Ähnlichkeiten zu China?
„Dinge, die für die Menschen in West Virginia selbstverständlich sind, kamen mir sehr befremdlich vor. Und sie erinnerten mich auf seltsame Weise an einige Dinge, die ich in China gesehen habe.“
Eine Parallele, für die dem Autor in den USA wenig Likes zufliegen werden. Osnos sagt: Wir haben es hier nicht nur mit einer neuen Spielart des harten Geschäftskapitalismus der USA zu tun.
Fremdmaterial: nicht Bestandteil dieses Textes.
Section StreamCopy.
Context {K : Type} `{Kernel K}.
Abbreviation W := (world K vars).
Abbreviation Rule := (EventLoop.Rule K vars).

(** [end_input], the [cancel] of every rule *)
Definition end_input (d : side) : prog W unit :=
  c ← read_user; write_user (set_stream d c (ByteStream.end_input (stream d c))).

(** Rules 1 and 3: read from the descriptor into the stream. *)
Definition fill (d : side) (p : FileDescriptor.t) : prog W unit :=
  c ← read_user;
  data ← FileDescriptor.read p (ByteStream.remaining_capacity (stream d c));
  c ← read_user;
  write_user (set_stream d c (fst (ByteStream.write (stream d c) data))) ;;
  at_eof ← FileDescriptor.eof p;
  if at_eof : bool then end_input d else mret tt.

Definition fill_interest (d : side) : prog W bool :=
  c ← read_user;
  mret (negb (ByteStream.error (stream d c)) && (0 <? ByteStream.remaining_capacity (stream d c))
        && negb (ByteStream.error (stream (other d) c))).

(** Rules 2 and 4: write from the stream into the descriptor.  At the end the
    socket is shut down, or standard output closed. *)
Definition drain (d : side) (p : FileDescriptor.t) : prog W unit :=
  c ← read_user;
  let bytes_to_write := Z.min max_copy_length (ByteStream.buffer_size (stream d c)) in
  data ← lift (ByteStream.peek_output (stream d c) bytes_to_write);
  bytes_written ← FileDescriptor.write p (BufferViewList.of_string data) false;
  c ← read_user;
  s ← lift (ByteStream.pop_output (stream d c) bytes_written);
  write_user (set_stream d c s) ;;
  if ByteStream.eof s
  then (match d with
        | Outbound => Socket.shutdown p SHUT_WR
        | Inbound => FileDescriptor.close p
        end) ;;
       c ← read_user; write_user (set_shutdown d c)
  else mret tt.

Definition drain_interest (d : side) : prog W bool :=
  c ← read_user;
  mret (negb (ByteStream.buffer_empty (stream d c)) || (ByteStream.eof (stream d c) && negb (is_shutdown d c))).

(** The four rules, in the order they are added. *)
Definition fill_rule (d : side) (p : FileDescriptor.t) : Rule :=
  EventLoop.mk_rule p EventLoop.In (fill d p) (fill_interest d) (end_input d).
Definition drain_rule (d : side) (p : FileDescriptor.t) : Rule :=
  EventLoop.mk_rule p EventLoop.Out (drain d p) (drain_interest d) (end_input d).

Definition add_rule (rules : list Rule) (r : Rule) : prog W (list Rule) :=
  EventLoop.add_rule rules (EventLoop.fd r) (EventLoop.direction r)
    (EventLoop.callback r) (EventLoop.interest r) (EventLoop.cancel r).

(** The last loop, run for at most [fuel] rounds: the rules left, and whether
    the loop is over. *)
Fixpoint copy_loop (fuel : nat) (rules : list Rule) : prog W (list Rule * bool) :=
  match fuel with
  | O => mret (rules, false)
  | S fuel =>
      '(rules, result) ← EventLoop.wait_next_event rules (-1);
      if bool_decide (result = EventLoop.Exit) then mret (rules, true) else copy_loop fuel rules
  end.

(** The part of the function before the loop: the handles of the standard
    streams, and the rules. *)
Definition set_up (socket : Socket.t) : prog W (list Rule * (FileDescriptor.t * FileDescriptor.t)) :=
  input ← FileDescriptor.new STDIN_FILENO;
  output ← FileDescriptor.new STDOUT_FILENO;
  write_user initial ;;
  FileDescriptor.set_blocking socket false ;;
  FileDescriptor.set_blocking input false ;;
  FileDescriptor.set_blocking output false ;;
  rules ← add_rule [] (fill_rule Outbound input);
  rules ← add_rule rules (drain_rule Outbound socket);
  rules ← add_rule rules (fill_rule Inbound socket);
  rules ← add_rule rules (drain_rule Inbound output);
  mret (rules, (input, output)).

(** The function; when the loop is over its handles and the event loop are
    destroyed, the last declared first. *)
Definition bidirectional_stream_copy (fuel : nat) (socket : Socket.t) : prog W bool :=
  '(rules, (input, output)) ← set_up socket;
  '(rules, over) ← copy_loop fuel rules;
  if over : bool
  then FileDescriptor.release_all (output :: input :: (EventLoop.fd <$> rules)) ;; mret true
  else mret false.

End StreamCopy.
End StreamCopy.

(** ** Nothing is lost, repeated or reordered *)

Module Copying.
Import StreamCopy Descriptors Owners.
Section Copying.
Context {K : Type} `{KernelLaws K}.
Abbreviation W := (world K vars).
Abbreviation Rule := (EventLoop.Rule K vars).

(** The handles and descriptor numbers of the socket and the standard streams,
    and the calls made before the copying began. *)
Context (ps pi po : FileDescriptor.t) (ns : Z) (t0 : list event).
Context (Hns : ns <> STDIN_FILENO /\ ns <> STDOUT_FILENO).

Definition src (d : side) : FileDescriptor.t := match d with Outbound => pi | Inbound => ps end.
Definition dst (d : side) : FileDescriptor.t := match d with Outbound => ps | Inbound => po end.
Definition src_fd (d : side) : Z := match d with Outbound => STDIN_FILENO | Inbound => ns end.
Definition dst_fd (d : side) : Z := match d with Outbound => ns | Inbound => STDOUT_FILENO end.

Definition all_rules : list Rule :=
  [fill_rule Outbound pi; drain_rule Outbound ps; fill_rule Inbound ps; drain_rule Inbound po].

Definition stream_ok (s : ByteStream.t) : Prop := ByteStream.wf s /\ ByteStream._capacity s = buffer_size.

(** What was taken on one side is what was passed on at the other and what the
    stream between them holds. *)
Definition faithful (evs : list event) (c : vars) : Prop :=
  forall d, taken (src_fd d) evs = sent (dst_fd d) evs ++ ByteStream.bytes (stream d c).

Record inv (rules : list Rule) (w : W) : Prop := {
  inv_rules : forall r, r ∈ rules -> r ∈ all_rules;
  inv_socket : live rules w ps ns;
  inv_input : live rules w pi STDIN_FILENO;
  inv_output : live rules w po STDOUT_FILENO;
  inv_streams : forall d, stream_ok (stream d (user w));
  inv_trace : exists evs, trace w = t0 ++ evs /\ faithful evs (user w)
}.

Lemma inv_src rules w d : inv rules w -> live rules w (src d) (src_fd d).
Proof. intros Hi. destruct d; apply Hi. Qed.
Lemma inv_dst rules w d : inv rules w -> live rules w (dst d) (dst_fd d).
Proof. intros Hi. destruct d; apply Hi. Qed.

(** The invariant after a step that moves as many bytes into a stream as it takes
    and out of it as it passes on. *)
Lemma inv_touched rules w w' p nr nw evs :
  inv rules w -> touched p nr nw w w' evs ->
  (forall d, stream_ok (stream d (user w'))) ->
  (forall d, ByteStream.bytes (stream d (user w)) ++ taken (src_fd d) evs
             = sent (dst_fd d) evs ++ ByteStream.bytes (stream d (user w'))) ->
  inv rules w'.
Proof.
  intros [Hr Hs Hi Ho Hst (evs0 & Ht & Hf)] T Hs' Hm. split; try (by eapply live_touched); try done.
  exists (evs0 ++ evs). rewrite (tc_trace _ _ _ _ _ _ T), Ht, app_assoc. split; [done|].
  intros d. rewrite taken_app, sent_app, Hf, <- !app_assoc. by rewrite Hm.
Qed.

Lemma stream_set_eq d c s : stream d (set_stream d c s) = s.
Proof. by destruct d. Qed.
Lemma stream_set_other d c s : stream (other d) (set_stream d c s) = stream (other d) c.
Proof. by destruct d. Qed.
Lemma stream_set_shutdown d e c : stream e (set_shutdown d c) = stream e c.
Proof. by destruct d, e. Qed.
Lemma side_cases (d e : side) : e = d \/ e = other d.
Proof. destruct d, e; auto. Qed.

Lemma fds_differ d : src_fd (other d) <> src_fd d /\ dst_fd (other d) <> dst_fd d.
Proof. destruct Hns, d; simpl; auto. Qed.

(** Writing as much as there is room for loses nothing. *)
Lemma write_fits s data :
  stream_ok s -> zlen data <= ByteStream.remaining_capacity s ->
  stream_ok (fst (ByteStream.write s data)) /\
  ByteStream.bytes (fst (ByteStream.write s data)) = ByteStream.bytes s ++ data.
Proof.
  intros [Hw Hc] Hd. rewrite ByteStream.remaining_capacity_spec in Hd by done.
  pose proof (ByteStream.wf_capacity s Hw) as Hu. unfold is_u64 in Hu. zlen_pose.
  destruct (ByteStream.write_spec s data Hw ltac:(lia)) as (W1 & W2 & _ & W3 & _).
  split; [split; [done|congruence]|]. rewrite W2. f_equal. apply take_ge. unfold zlen in *. lia.
Qed.

Lemma end_input_ok s : stream_ok s -> stream_ok (ByteStream.end_input s).
Proof. intros [? ?]. split; [by apply ByteStream.end_input_wf | done]. Qed.

(** A change of one stream and of nothing else. *)
Lemma inv_set_stream rules w (u : vars) :
  inv rules w -> (forall e, stream_ok (stream e u)) ->
  (forall e, ByteStream.bytes (stream e u) = ByteStream.bytes (stream e (user w))) ->
  inv rules (set_user w u).
Proof.
  intros Hi Hs Hb. destruct (inv_src rules w Outbound Hi) as (c & E & _).
  eapply inv_touched; [done | by eapply touched_user | done |].
  intros e. change (taken _ []) with (@nil byte). change (sent _ []) with (@nil byte).
  rewrite app_nil_r. simpl. by rewrite Hb.
Qed.

Lemma copy_end_input_inv rules d : spec (inv rules) (end_input d) (fun _ w => inv rules w) is_unix_error.
Proof.
  intros w Hi. change (inv rules (set_user w (set_stream d (user w) (ByteStream.end_input (stream d (user w)))))).
  apply (inv_set_stream rules w); [done| |]; intros e; destruct (side_cases d e) as [->| ->];
    rewrite ?stream_set_eq, ?stream_set_other; try done.
  - apply end_input_ok, Hi.
  - apply Hi.
Qed.

Lemma fill_inv rules d w :
  inv rules w ->
  match fill d (src d) w with
  | Ret (_, w') => inv rules w' /\ exists evs, touched (src d) 1 0 w w' evs
  | Throw e => is_unix_error e
  end.
Proof.
  intros Hi. destruct (inv_src rules w d Hi) as (c & E & Ef & _).
  unfold fill. erewrite bind_eq by reflexivity.
  set (s := stream d (user w)) in *. pose proof (inv_streams _ _ Hi d : stream_ok s) as Hs.
  pose proof (read_touches w (src d) c (ByteStream.remaining_capacity s) E) as Hr.
  destruct (FileDescriptor.read _ _ w) as [[str w1]|e] eqn:Er.
  2: { rewrite (bind_throw _ _ _ _ Er). apply Hr. apply Z.mod_pos_bound. lia. }
  rewrite (bind_eq _ _ _ _ _ Er).
  destruct Hr as (Hl & Hu & evs & T & M); [apply Z.mod_pos_bound; lia|].
  destruct (write_fits s str Hs Hl) as [Hs' Hb].
  erewrite bind_eq by reflexivity. rewrite Hu. fold s.
  set (u := set_stream d (user w) (fst (ByteStream.write s str))).
  erewrite bind_eq by reflexivity.
  destruct (touched_live _ _ _ _ _ _ _ T E) as (c1 & E1 & _).
  pose proof (touched_trans _ _ _ _ _ _ _ _ _ _ T (touched_user _ w1 c1 u E1)) as T'.
  rewrite app_nil_r in T'; simpl in T'.
  assert (inv rules (set_user w1 u)) as Hi'.
  { eapply inv_touched; [done|exact T'| |]; intros e; destruct (side_cases d e) as [->| ->]; subst u; simpl;
      rewrite ?stream_set_eq, ?stream_set_other; try done.
    - apply Hi.
    - destruct (moves_taken _ _ _ _ M (src_fd d)) as [_ ->], (moves_taken _ _ _ _ M (dst_fd d)) as [-> _].
      rewrite Ef, Z.eqb_refl. cbn [concat]. rewrite app_nil_r, Hb. by destruct (_ =? _).
    - destruct (moves_taken _ _ _ _ M (src_fd (other d))) as [_ ->], (moves_taken _ _ _ _ M (dst_fd (other d))) as [-> _].
      rewrite Ef, (proj2 (Z.eqb_neq _ _)) by apply fds_differ. rewrite app_nil_r. by destruct (_ =? _). }
  erewrite bind_eq by (apply eof_eq; exact E1).
  destruct (FDWrapper._eof _); [|split; [done|by exists evs]].
  pose proof (copy_end_input_inv rules d _ Hi') as He. split; [exact He|]. exists evs.
  rewrite <- (app_nil_r evs). by eapply (touched_trans _ _ _ 0 0); [exact T'|eapply touched_user].
Qed.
„So, wie die Industrie die Instrumente der Manipulation in der Politik und im Privatleben der Menschen einsetzte, zeigte sie sich als geradezu meisterhaft darin, eine alternative Realität zu schaffen. Der Durchschnittsbürger von West Virginia kam zu der Überzeugung, dass sein ganzes Leben ohne die Kohle und die politischen Kräfte, die sie verteidigen, aus den Fugen geraten würde. Für sie wurde eine ausgeklügelte Fiktion geschaffen, die weitreichende politische Konsequenzen hatte. Und sie dazu brachte, Leute wie Donald Trump zu unterstützen.“
Dieses Buch zeigt uns auf eindrucksvolle, manchmal verstörende Weise, wie in den USA die Feldzüge christlicher Fundamentalisten, ultralibertärer Superreicher und ausgebuffter Industrielobbyisten zusammengefunden haben. In einer präzisen und mitreißenden Sprache, die kein flottes Storytelling braucht.
Evan Osnos: „Mein wütendes Land - Eine Reise durch die gespaltenen Staaten von Amerika“, aus dem Englischen von Stephan Gebauer, Suhrkamp, 635 Seiten, 32 Euro.